L’avance de l’ennemi paraissait à l’adolescent comme une impitoyable chasse. Il commença à fulminer de rage et d’exaspération. Il tapait du pied au sol, et grimaçait de haine vers la fumée tourbillonnante qui approchait comme un déferlement de spectres. Il y avait quelque chose d’affolant dans cette apparente résolution de l’ennemi à ne lui laisser aucun repos, aucun moment pour s’asseoir et penser. Hier il s’était battu et très vite s’était enfui. Il y eut pas mal d’aventures. Mais aujourd’hui il sentait qu’il avait gagné le droit à un repos durant lequel il pourrait réfléchir à loisir. Il aurait pu prendre plaisir à décrire pour des auditeurs non initiés, les différentes scènes dont il fût le témoin ou discuter habilement sur le déroulement des batailles avec d’autres hommes qui ont fait leurs preuves. Il faudrait qu’il ait le temps de récupérer physiquement, c’était important aussi. Il avait le corps douloureux et engourdi par tout ce qui lui était arrivé. Il avait eu toute sa part de peines, et il souhaitait se reposer.
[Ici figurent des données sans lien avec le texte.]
(** [Page.load], for the entities the cache takes; the refusal of
    [memcache.set] is in [Page_load_or_raise] below. *)
Definition Page_load (nm : str) (w : World) : Page * World :=
  match cache_get (lit "page_" ++ nm) (page_cache w) with
  | Some data => Page_init nm (Some data) w
  | None =>
      match Query KPage (fun e => str_eqb (e_name e) (strip_underscores nm)) w with
      | [] => Page_init nm None w
      | e :: _ =>
          Page_init nm (Some e) (memcache_set_page (lit "page_" ++ nm) e w)
      end
  end.

(** [Page.load] with the failure of [memcache.set]: an entity whose
    pickled form is over the limit of the cache is not stored and the
    call raises.  Where it returns it is [Page_load]
    ([Page_load_or_raise_Ok] below); the handlers call this one. *)
Definition Page_load_or_raise (nm : str) : M Page :=
  fun w =>
    match cache_get (lit "page_" ++ nm) (page_cache w) with
    | Some data => let (p, w') := Page_init nm (Some data) w in Ok p w'
    | None =>
        match Query KPage
                (fun e => str_eqb (e_name e) (strip_underscores nm)) w with
        | [] => let (p, w') := Page_init nm None w in Ok p w'
        | e :: _ =>
            if (MAX_VALUE_SIZE <? pickled_size (limits w) e)%N
            then Raise ValueError w
            else
              let (p, w') :=
                Page_init nm (Some e)
                          (memcache_set_page (lit "page_" ++ nm) e w) in
              Ok p w'
        end
    end.

(** [entity[property] = s] for a plain string [s]: the datastore checks
    the length when the property is set. *)
Definition too_long (s : str) (w : World) : bool :=
  max_string_length (limits w) <? string_size (limits w) s.

(** [Page.exists], as the truth value the caller tests. *)
Definition Page_exists (nm : str) (w : World) : bool * World :=
  let (p, w') := Page_load nm w in
  (match entity p with Some _ => true | None => false end, w').

(** [Page.save_to_history].  The name, the address and the comment are
    plain strings; the content is a [Text], which has no such limit. *)
Definition save_to_history (self : Page) : M unit :=
  fun w =>
    if too_long (name self) w then Raise BadValueError w
    else
      match remote_addr self with
      | None => Raise (AttributeError "remote_addr") w
      | Some addr =>
          if too_long addr w then Raise BadValueError w
          else
            match comment self with
            | None => Raise (AttributeError "comment") w
            | Some cmt =>
                if too_long cmt w then Raise BadValueError w
                else
                  let e := MkEntity KPageHistory None (name self)
                                    (modified self) (content self) None
                                    (current_user w) (Some addr) (Some cmt) in
                  Ok tt (snd (Put e w))
            end
      end.

(** [Page.save].  The entity of an existing page is the object
    [self.entity], which the assignments change in place; the page is
    returned as it is after the call.  A new entity gets the name of the
    page as a plain string.  When [save_to_history] raises, the page
    entity has been put already. *)
Definition save (self : Page) : M Page :=
  fun w =>
    let (t, w1) := now w in
    match
      match entity self with
      | Some e => Some e
      | None =>
          if too_long (name self) w1 then None
          else Some (MkEntity KPage None (name self) t [] None None None None)
      end
    with
    | None => Raise BadValueError w1
    | Some base =>
        let e := MkEntity (e_kind base) (e_key base) (e_name base)
                          (e_created base) (content self) (Some t)
                          (current_user w1) (e_remote_addr base)
                          (e_comment base) in
        let (e', w2) := Put e w1 in
        let w3 := memcache_delete (lit "page_" ++ name self)
                                  (lit "content_" ++ name self) w2 in
        let self' :=
          match entity self with
          | Some _ => MkPage (name self) (Some e') (content self) (user self)
                             (created self) (modified self) (remote_addr self)
                             (comment self)
          | None => self
          end in
        match save_to_history self w3 with
        | Ok _ w4 => Ok self' w4
        | Raise x w4 => Raise x w4
        end
    end.

(** Descending order of [created] for [query.Order]; entities with the
    same time stay in the order of their keys. *)
Fixpoint insert_desc (e : Entity) (l : list Entity) : list Entity :=
  match l with
  | [] => [e]
  | x :: l' =>
      if e_created x <=? e_created e then e :: l else x :: insert_desc e l'
  end.

Definition order_desc (l : list Entity) : list Entity :=
  fold_right insert_desc [] l.

(** [Page.fetch_history] *)
Definition fetch_history (self : Page) (w : World) : list Entity :=
  firstn 1000
    (order_desc (Query KPageHistory (fun e => str_eqb (e_name e) (name self)) w)).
Mais les autres hommes ne paraissaient jamais connaître la fatigue, ils se battaient avec leur rapidité coutumière. Il eut une haine sauvage contre l’implacable ennemi. Hier quand il s’était imaginé que tout l’univers était contre lui, il l’avait haï avec tous ses dieux ; aujourd’hui c’était l’armée ennemie qu’il haïssait en grand. Il n’allait pas se laisser tordre le cou comme un chat poursuivi par des gamins, se dit-il. Il n’était pas bien de pousser les hommes à leurs dernières extrémités, à ces moments-là ils peuvent mordre et griffer.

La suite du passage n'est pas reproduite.